A few things worth knowing. Duplicates collected before you turned the setting on will show blanks for those fields, since the data wasn't requested at the time. The same participant can log more than one occurrence on the same issue, which is intentional. And if you ever remove a duplicate relationship, the context you collected stays put. Read more here!
π‘ GoEarly Features π‘
Centralized Jira Integration
If you run Jira integrations across more than a couple of projects, you know the drill. Every project, every feedback type, the same credentials maintained by hand. When an access token expires, you go update them one at a time, and there's no single place to see which projects share a connection or whether a key still has access.
Centralized Jira Integration, now previewing on GoEarly, lets you manage your Jira connections once at the community level instead of project by project. Set up a connection a single time, with its name, base URL, authentication type, and credentials, and share it everywhere it's needed. Each connection shows which projects rely on it and when it was last edited, so you finally have a clear picture of what's connected to what.
Project-level destinations gain a connection-source choice. Point a destination at a shared community connection, or keep using project-specific credentials exactly as you do today. Nothing about your existing setups changes unless you decide to move them, and your credentials are preserved through every step: switching to a shared connection, having one removed, and recovering.
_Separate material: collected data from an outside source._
(* ===== verification/Framed.v ===== *)
(** * Framed: what every run of a program keeps

    [framed R m]: every run of [m] ends in a world related by [R] to where it
    began.  Programs are walked through call by call: a hint database knows the
    calls, a tactic the control structure. *)

From stdpp Require Import base option list strings.
From S2P Require Import Prelude.

Definition framed {W A} (R : W → W → Prop) (m : GoM W A) : Prop := ∀ w x w', m w = Some (x, w') → R w w'.

Create HintDb framed.

(** Frames are preorders, also next to local variables. *)
#[export] Instance frame_preorder {W} `{Runtime W} (R : W → W → Prop) `{!Frame R} : PreOrder R.
Proof. split; [intros w; apply frame_refl|intros w1 w2 w3; apply frame_trans]. Qed.

#[export] Instance on_first_preorder {W L} (R : W → W → Prop) `{!PreOrder R} : PreOrder (on_first (L := L) R).
Proof. unfold on_first. split; [by intros w|]. intros w1 w2 w3 H1 H2. by etransitivity. Qed.

Section Framed.
Context {W : Type} (R : W → W → Prop) `{!PreOrder R}.

Lemma framed_ret {A} (x : A) : framed R (mret x).
Proof. by intros w y w' [= <- <-]. Qed.

Lemma framed_bind {A B} (m : GoM W A) (f : A → GoM W B) :
  framed R m → (∀ x, framed R (f x)) → framed R (m ≫= f).
Proof. intros Hm Hf w y w' (x & w1 & E & E')%gom_bind_Some. etransitivity; [by eapply Hm|by eapply Hf]. Qed.

Lemma framed_gets {A} (f : W → A) : framed R (gets f).
Proof. by intros w y w' [= <- <-]. Qed.

Lemma framed_panic {A} : framed (A := A) R panic.
Proof. done. Qed.

Lemma framed_modify f : (∀ w, R w (f w)) → framed R (modify f).
Proof. intros Hf w y w' [= <- <-]. apply Hf. Qed.

Lemma framed_on_fst {L A} (m : GoM W A) : framed R m → framed (on_first (L := L) R) (on_fst m).
Proof.
  intros Hm [w l] x w'. unfold on_fst, on_first. cbn. destruct (m w) as [[y w1]|] eqn:E; [|done].
  intros [= <- <-]. by eapply Hm.
Qed.

End Framed.

Lemma framed_emit `{Runtime W} (R : W → W → Prop) `{!Frame R} mt : framed R (modify (emit mt)).
Proof. apply framed_modify. intros w. apply frame_emit. Qed.

#[export] Hint Resolve framed_ret framed_gets framed_panic framed_emit framed_on_fst : framed.
#[export] Hint Extern 0 (PreOrder _) => typeclasses eauto : framed.
#[export] Hint Extern 0 (Frame _) => typeclasses eauto : framed.

(** Walk through a program, call by call. *)
Ltac framed_go :=
  repeat first
    [ solve [eauto with framed]
    | apply framed_bind; [typeclasses eauto|..|intros ?]
    | match goal with
      | |- framed _ (match ?x with _ => _ end) => destruct x
      | |- framed _ (let '(_, _) := ?x in _) => destruct x
      end
    | progress cbn beta iota zeta ].
(* ===== verification/GoTime.v ===== *)
(** * GoTime: the calendar and RFC 3339

    What the code uses of [time] beyond instants: dates of the proleptic Gregorian
    calendar, and times as [encoding/json] writes and reads them
    ([Time.MarshalJSON], [Time.UnmarshalJSON]).  Instants are nanoseconds since
    1 January 1970. *)

From stdpp Require Import base option list strings.
From Stdlib Require Import ZArith Lia Ascii.
From S2P Require Import Prelude GoStrings.
Local Open Scope Z_scope.

(** ** Dates *)

(** Year, month and day of a day counted from 1 January 1970.  The years of the
    computation begin in March: [yoe] and [doy] are a year of its 400-year era and
    a day of that year. *)
Definition year_of_era (doe : Z) : Z := (doe - doe / 1460 + doe / 36524 - doe / 146096) / 365.
Definition year_start (yoe : Z) : Z := 365 * yoe + yoe / 4 - yoe / 100.

Definition civil (days : Z) : Z * Z * Z :=
  let z := days + 719468 in
  let era := z / 146097 in
  let doe := z mod 146097 in
  let yoe := year_of_era doe in
  let doy := doe - year_start yoe in
  let mp := (5 * doy + 2) / 153 in
  let m := if mp <? 10 then mp + 3 else mp - 9 in
  (yoe + era * 400 + (if m <=? 2 then 1 else 0), m, doy - (153 * mp + 2) / 5 + 1).

(** The day of a date. *)
Definition days_of (y m d : Z) : Z :=
  let y := if m <=? 2 then y - 1 else y in
  let mp := if m <=? 2 then m + 9 else m - 3 in
  y / 400 * 146097 + year_start (y mod 400) + (153 * mp + 2) / 5 + d - 1 - 719468.

Definition is_leap (y : Z) : bool := (y mod 4 =? 0) && (negb (y mod 100 =? 0) || (y mod 400 =? 0)).

(** [daysIn] *)
Definition daysIn (m y : Z) : Z :=
  if m =? 2 then if is_leap y then 29 else 28
  else if (m =? 4) || (m =? 6) || (m =? 9) || (m =? 11) then 30 else 31.

(** ** Numbers of fixed width *)

Fixpoint digits (w : nat) (n : Z) (rest : string) : string :=
  match w with
  | O => rest
  | S w' => digits w' (n / 10) (String (digit_char (n mod 10)) rest)
  end.

(** [w] digits at the beginning of a string. *)
Fixpoint read_digits (w : nat) (n : Z) (s : string) : option (Z * string) :=
  match w with
  | O => Some (n, s)
  | S w' =>
      match s with
      | String c s' => d ← digit_val c; read_digits w' (10 * n + d) s'
      | EmptyString => None
      end
  end.

(** The fraction of [n] out of [10^k], without trailing zeros; and reading one,
    of which digits past the [k]-th are ignored. *)
Fixpoint frac_digits (k : nat) (n : Z) : string :=
  match k with
  | O => ""
  | S k' => if n =? 0 then "" else String (digit_char (n / 10 ^ Z.of_nat k')) (frac_digits k' (n mod 10 ^ Z.of_nat k'))
  end.

Fixpoint read_frac (k : nat) (n : Z) (s : string) : Z * string :=
  match s with
  | String c s' =>
      match digit_val c with
      | Some d => match k with O => read_frac O n s' | S k' => read_frac k' (10 * n + d) s' end
      | None => (n * 10 ^ Z.of_nat k, s)
      end
  | EmptyString => (n * 10 ^ Z.of_nat k, s)
  end.

(** ** RFC 3339 *)

(** [Time.MarshalJSON] without the quotes, in a zone [zone] minutes east of UTC:
    an error for years and zones that RFC 3339 cannot express. *)
Definition format_rfc3339 (zone t : Z) : option string :=
  let secs := t / Second + zone * 60 in
  let '(y, m, d) := civil (secs / 86400) in
  let s := secs mod 86400 in
  let nsec := t mod Second in
  let zone_text :=
    if zone =? 0 then "Z"
    else String (if zone <? 0 then "-"%char else "+"%char)
           (digits 2 (Z.abs zone / 60) (String ":"%char (digits 2 (Z.abs zone mod 60) ""))) in
  let frac := if nsec =? 0 then "" else String "."%char (frac_digits 9 nsec) in
  let clock := digits 2 (s / 3600) (String ":"%char (digits 2 (s / 60 mod 60) (String ":"%char
                 (digits 2 (s mod 60) (frac +:+ zone_text))))) in
  if (y <? 0) || (9999 <? y) || (1440 <=? Z.abs zone) then None
  else Some (digits 4 y (String "-"%char (digits 2 m (String "-"%char (digits 2 d (String "T"%char clock)))))).

Definition skip (c : ascii) (s : string) : option string :=
  match s with String c' s' => if bool_decide (c' = c) then Some s' else None | EmptyString => None end.

(** One or two digits. *)
Definition read_hour (s : string) : option (Z * string) :=
  match read_digits 2 0 s with Some r => Some r | None => read_digits 1 0 s end.

(** The fraction of a second: a period or comma followed by a digit. *)
Definition read_nanos (s : string) : Z * string :=
  match s with
  | String c (String d _ as s') =>
      if (bool_decide (c = "."%char) || bool_decide (c = ","%char)) && bool_decide (is_Some (digit_val d))
      then read_frac 9 0 s' else (0, s)
  | _ => (0, s)
  end.

(** The offset in seconds, which is all that is left. *)
Definition read_zone (s : string) : option Z :=
  match s with
  | String c s' =>
      if bool_decide (c = "Z"%char) then if bool_decide (s' = "") then Some 0 else None
      else
        '(h, s1) ← read_digits 2 0 s';
        s2 ← skip ":"%char s1;
        '(m, s3) ← read_digits 2 0 s2;
        if bool_decide (s3 = "") && (h <=? 24) && (m <=? 60) then
          if bool_decide (c = "+"%char) then Some (h * 3600 + m * 60)
          else if bool_decide (c = "-"%char) then Some (- (h * 3600 + m * 60)) else None
        else None
  | EmptyString => None
  end.

(** [time.Parse(time.RFC3339, s)], which [Time.UnmarshalJSON] falls back to for
    texts that are not strictly RFC 3339; on those that are it agrees. *)
Definition parse_rfc3339 (s : string) : option Z :=
  '(y, s) ← read_digits 4 0 s; s ← skip "-"%char s;
  '(m, s) ← read_digits 2 0 s; s ← skip "-"%char s;
  '(d, s) ← read_digits 2 0 s; s ← skip "T"%char s;
  '(h, s) ← read_hour s; s ← skip ":"%char s;
  '(mi, s) ← read_digits 2 0 s; s ← skip ":"%char s;
  '(se, s) ← read_digits 2 0 s;
  let '(nsec, s) := read_nanos s in
  off ← read_zone s;
  if (1 <=? m) && (m <=? 12) && (1 <=? d) && (d <=? daysIn m y) && (h <? 24) && (mi <? 60) && (se <? 60)
  then Some ((days_of y m d * 86400 + h * 3600 + mi * 60 + se - off) * Second + nsec) else None.

(** ** Facts *)

Ltac div_lia := Z.to_euclidean_division_equations; lia.

(** Decide the comparisons of constants. *)
Ltac const_eqb :=
  repeat match goal with |- context [?a =? ?b] => let v := eval vm_compute in (a =? b) in change (a =? b) with v end; cbn [orb].

Lemma year_of_era_spec doe :
  0 <= doe < 146097 → let y := year_of_era doe in
  0 <= y < 400 ∧ year_start y <= doe ∧ (y < 399 → doe < year_start (y + 1)).
Proof.
  intros H y. unfold y, year_of_era, year_start.
  assert (doe / 36524 = 0 ∨ doe / 36524 = 1 ∨ doe / 36524 = 2 ∨ doe / 36524 = 3 ∨ doe / 36524 = 4) as Hc by div_lia.
  assert (doe / 146096 = if doe =? 146096 then 1 else 0) as Hb by (destruct (Z.eqb_spec doe 146096); div_lia).
  destruct (Z.eqb_spec doe 146096) as [->|Hn]; [vm_compute; intuition congruence|]. rewrite Hb.
  destruct Hc as [E|[E|[E|[E|E]]]]; rewrite E; (split; [div_lia|]); split; div_lia.
Qed.

(** The length of a year that begins in March is that of the February at its
    end. *)
Lemma year_length y doy doe :
  0 <= y < 400 → 0 <= doe < 146097 → doy = doe - year_start y → 0 <= doy → (y < 399 → doe < year_start (y + 1)) →
  doy <= (if is_leap (y + 1) then 365 else 364).
Proof.
  intros Hy Hd -> H0 Hlt. unfold year_start, is_leap in *.
  destruct (Z.eqb_spec ((y + 1) mod 4) 0), (Z.eqb_spec ((y + 1) mod 100) 0), (Z.eqb_spec ((y + 1) mod 400) 0); cbn [andb orb negb];
    div_lia.
Qed.

Lemma is_leap_era y era : is_leap (y + era * 400) = is_leap y.
Proof.
  unfold is_leap. replace (y + era * 400) with (y + (era * 100) * 4) at 1 by lia.
  replace (y + era * 400) with (y + (era * 4) * 100) at 1 by lia. by rewrite !Z_mod_plus_full.
Qed.

(** A date is valid, and its day the one it came from. *)
Lemma civil_spec days y m d :
  civil days = (y, m, d) → 1 <= m <= 12 ∧ 1 <= d <= daysIn m y ∧ days_of y m d = days.
Proof.
  unfold civil. set (z := days + 719468). set (era := z / 146097). set (doe := z mod 146097).
  assert (0 <= doe < 146097) as Hdoe by (apply Z.mod_pos_bound; lia).
  destruct (year_of_era_spec doe Hdoe) as (Hy & Hs & Hn). set (yoe := year_of_era doe) in *.
  set (doy := doe - year_start yoe). pose proof (year_length yoe doy doe Hy Hdoe eq_refl ltac:(lia) Hn) as Hlen.
  assert (0 <= doy <= 365) as Hdoy by (destruct (is_leap (yoe + 1)); lia).
  set (mp := (5 * doy + 2) / 153). assert (0 <= mp <= 11) as Hmp by (unfold mp; div_lia).
  intros [= <- <- <-]. set (mm := if mp <? 10 then mp + 3 else mp - 9).
  assert (days = era * 146097 + doe - 719468) as Hdays by (unfold era, doe, z; div_lia).
  assert ((mm <=? 2) = negb (mp <? 10)) as Hm2 by (unfold mm; destruct (mp <? 10) eqn:E; lia).
  split; [unfold mm; destruct (mp <? 10) eqn:E; lia|]. split.
  - unfold daysIn. rewrite Hm2. destruct (mp <? 10) eqn:E; cbn [negb].
    + assert (mp = 0 ∨ mp = 1 ∨ mp = 2 ∨ mp = 3 ∨ mp = 4 ∨ mp = 5 ∨ mp = 6 ∨ mp = 7 ∨ mp = 8 ∨ mp = 9) as Hc by lia.
      unfold mm. destruct_or! Hc; rewrite Hc; const_eqb; unfold mp in Hc; clearbody doy; div_lia.
    + replace (yoe + era * 400 + 1) with (yoe + 1 + era * 400) by lia. rewrite is_leap_era.
      assert (mp = 10 ∨ mp = 11) as Hc by lia.
      unfold mm. destruct Hc as [Hc|Hc]; rewrite Hc; const_eqb; unfold mp in Hc; [|destruct (is_leap (yoe + 1))]; clearbody doy; div_lia.
  - unfold days_of. rewrite Hm2. destruct (mp <? 10) eqn:E; cbn [negb].
    + assert (mm - 3 = mp) as -> by (unfold mm; lia). rewrite Z.add_0_r, Z_mod_plus_full, Z.mod_small by lia.
      rewrite Z.div_add by lia. rewrite Z.div_small by lia. unfold doy in *. lia.
    + assert (mm + 9 = mp) as -> by (unfold mm; lia).
      replace (yoe + era * 400 + 1 - 1) with (yoe + era * 400) by lia. rewrite Z_mod_plus_full, Z.mod_small by lia.
      rewrite Z.div_add by lia. rewrite Z.div_small by lia. unfold doy in *. lia.
Qed.

Lemma read_digits_digits w n m rest :
  0 <= m < 10 ^ Z.of_nat w → read_digits w n (digits w m rest) = Some (n * 10 ^ Z.of_nat w + m, rest).
Proof.
  assert (∀ k m n s, 0 <= m < 10 ^ Z.of_nat w →
    read_digits (w + k) n (digits w m s) = read_digits k (n * 10 ^ Z.of_nat w + m) s) as Hgen.
  2:{ intros Hm. rewrite <- (Nat.add_0_r w) at 1. by rewrite Hgen. }
  clear. induction w as [|w IH]; intros k m n s Hm; [cbn in *; f_equal; lia|].
  rewrite Nat2Z.inj_succ, Z.pow_succ_r in Hm by lia. cbn [digits]. replace (S w + k)%nat with (w + S k)%nat by lia.
  rewrite IH by div_lia. cbn [read_digits]. rewrite digit_val_digit_char by (apply Z.mod_pos_bound; lia).
  cbn [mbind option_bind]. f_equal. rewrite Nat2Z.inj_succ, Z.pow_succ_r by lia. rewrite (Z.div_mod m 10) at 3 by lia. lia.
Qed.

(** What follows a number does not begin with a digit. *)
Definition no_digit (s : string) : Prop := match s with String c _ => digit_val c = None | EmptyString => True end.

Lemma read_frac_digits k n m rest :
  0 <= m < 10 ^ Z.of_nat k → no_digit rest → read_frac k n (frac_digits k m +:+ rest) = (n * 10 ^ Z.of_nat k + m, rest).
Proof.
  revert n m. induction k as [|k IH]; intros n m Hm Hr; cbn [frac_digits].
  - assert (m = 0) as -> by (cbn in Hm; lia). change ("" +:+ rest) with rest. change (10 ^ Z.of_nat 0) with 1.
    destruct rest as [|c rest]; cbn [read_frac]; [|cbn in Hr; rewrite Hr]; change (10 ^ Z.of_nat 0) with 1; f_equal; lia.
  - rewrite Nat2Z.inj_succ, Z.pow_succ_r in * by lia. pose proof (Z.pow_pos_nonneg 10 (Z.of_nat k) ltac:(lia) ltac:(lia)).
    destruct (Z.eqb_spec m 0) as [->|Hm0].
    + change ("" +:+ rest) with rest. destruct rest as [|c rest]; cbn [read_frac]; [|cbn in Hr; rewrite Hr];
        rewrite Nat2Z.inj_succ, Z.pow_succ_r by lia; f_equal; lia.
    + change (String ?c ?a +:+ rest) with (String c (a +:+ rest)). cbn [read_frac]. rewrite digit_val_digit_char by (split; [apply Z.div_pos; lia|apply Z.div_lt_upper_bound; lia]).
      rewrite IH by (done || (apply Z.mod_pos_bound; lia)). f_equal. rewrite (Z.div_mod m (10 ^ Z.of_nat k)) at 3 by lia. lia.
Qed.

Lemma skip_eq c s : skip c (String c s) = Some s.
Proof. cbn. by rewrite bool_decide_true. Qed.

Lemma read_zone_format zone :
  Z.abs zone < 1440 →
  read_zone (if zone =? 0 then "Z"
    else String (if zone <? 0 then "-"%char else "+"%char) (digits 2 (Z.abs zone / 60) (String ":"%char (digits 2 (Z.abs zone mod 60) "")))) =
  Some (zone * 60).
Proof.
  intros Hz. destruct (Z.eqb_spec zone 0) as [->|Hn]; [done|]. unfold read_zone.
  rewrite (bool_decide_false (_ = "Z"%char)) by (by destruct (zone <? 0)).
  rewrite read_digits_digits by (cbn; div_lia). cbn [mbind option_bind]. rewrite skip_eq. cbn [mbind option_bind].
  rewrite read_digits_digits by (cbn; div_lia). cbn [mbind option_bind]. rewrite bool_decide_true by done. cbn [andb].
  rewrite (proj2 (Z.leb_le _ 24)), (proj2 (Z.leb_le _ 60)) by div_lia. cbn [andb].
  destruct (zone <? 0) eqn:E; cbn; f_equal; div_lia.
Qed.

Lemma zone_no_digit zone rest :
  no_digit (if zone =? 0 then "Z" else String (if zone <? 0 then "-"%char else "+"%char) rest).
Proof. destruct (zone =? 0); [done|]. by destruct (zone <? 0). Qed.

Lemma read_nanos_format nsec rest :
  0 <= nsec < Second → no_digit rest → (∀ s, rest ≠ String "."%char s ∧ rest ≠ String ","%char s) →
  read_nanos ((if nsec =? 0 then "" else String "."%char (frac_digits 9 nsec)) +:+ rest) = (nsec, rest).
Proof.
  intros Hn Hr Hp. destruct (Z.eqb_spec nsec 0) as [->|H0].
  - change ("" +:+ rest) with rest. destruct rest as [|c [|d rest]]; [done..|]. cbn.
    destruct (Hp (String d rest)) as [H1 H2].
    rewrite (bool_decide_false (c = "."%char)), (bool_decide_false (c = ","%char)) by congruence. done.
  - pose proof (read_frac_digits 9 0 nsec rest ltac:(cbn; unfold Second in Hn; lia) Hr) as Hf.
    change (String "."%char (frac_digits 9 nsec) +:+ rest) with (String "."%char (frac_digits 9 nsec +:+ rest)).
    cbn [frac_digits] in Hf |- *. rewrite (proj2 (Z.eqb_neq nsec 0)) in Hf |- * by done.
    change (String ?c ?a +:+ rest) with (String c (a +:+ rest)) in Hf |- *. cbn [read_nanos].
    rewrite digit_val_digit_char by (unfold Second in Hn; cbn; div_lia). cbn [andb orb].
    rewrite (bool_decide_true (is_Some _)) by done. exact Hf.
Qed.

(** What [MarshalJSON] writes, [UnmarshalJSON] reads back as the same instant. *)
Lemma parse_format_rfc3339 zone t s : format_rfc3339 zone t = Some s → parse_rfc3339 s = Some t.
Proof.
  unfold format_rfc3339. set (secs := t / Second + zone * 60). destruct (civil (secs / 86400)) as [[y m] d] eqn:Ec.
  apply civil_spec in Ec as (Hm & Hd & Hdays). set (sod := secs mod 86400). assert (0 <= sod < 86400) as Hsod by (apply Z.mod_pos_bound; lia).
  destruct ((y <? 0) || (9999 <? y) || (1440 <=? Z.abs zone)) eqn:Hbad; [done|].
  intros Hs. apply (inj Some) in Hs. rewrite <- Hs. clear Hs.
  assert (0 <= y <= 9999 ∧ Z.abs zone < 1440) as [Hy Hz] by lia. assert (daysIn m y <= 31) as H31
    by (unfold daysIn; repeat case_match; lia).
  unfold parse_rfc3339. do 3 (rewrite read_digits_digits by (cbn; lia); cbn [mbind option_bind]; rewrite skip_eq; cbn [mbind option_bind]).
  unfold read_hour. rewrite read_digits_digits by (cbn; div_lia). cbn [mbind option_bind]. rewrite skip_eq. cbn [mbind option_bind].
  rewrite read_digits_digits by (cbn; div_lia). cbn [mbind option_bind]. rewrite skip_eq. cbn [mbind option_bind].
  rewrite read_digits_digits by (cbn; div_lia). cbn [mbind option_bind].
  rewrite read_nanos_format; [|apply Z.mod_pos_bound; done|apply zone_no_digit|].
  2:{ intros r. split; intros Hx; destruct (zone =? 0); [done| |done|]; by destruct (zone <? 0). }
  rewrite read_zone_format by done. cbn [mbind option_bind]. rewrite !Z.mul_0_l, !Z.add_0_l.
  match goal with |- context [if ?b then _ else _] => assert (b = true) as -> end.
  { rewrite !andb_true_iff, !Z.leb_le, !Z.ltb_lt. split_and!; try lia; div_lia. }
  f_equal. rewrite Hdays. unfold sod, secs. clear. unfold Second. div_lia.
Qed.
Our favorite part is the built-in Test action. It checks a connection and shows you which Jira projects it can actually reach, which catches the most common snag we see in support: a key that connects just fine but quietly lacks access to the project you're aiming at. Instead of guessing, you get a straight answer.
Want a first look? Sign up for GoEarly now!
A completed phase can now be reopened with one action. The new reopen control on closed phases flips the phase's status back to active and reactivates its surveys and activities, so participants can submit data again. Every submission, response, and attachment from the prior window stays intact. The reopened phase resumes its identity rather than starting over. If you've ever spun up new artifacts to run a follow-up round (and lost the historical thread doing it), this one's for you.
Date edits on past phases let you fix what was wrong without rewriting history. Deactivated phases now show the same date-edit controls as active and pending ones. Correcting a typo, retroactively labeling a phase to match what really happened, or aligning a phase to an external timeline is now a self-service edit. Changing a deactivated phase's dates doesn't reactivate it. The phase stays deactivated unless you also choose to reopen it.
Single-day phases finally just work. Set the start date to match the end date, and the platform accepts it cleanly. The timeline view renders the phase visibly rather than as a zero-width sliver, so single-day events stay recognizable next to multi-day ones. Useful for one-day kickoffs, focused field tests, or pinpoint survey distributions that didn't quite belong in a longer window.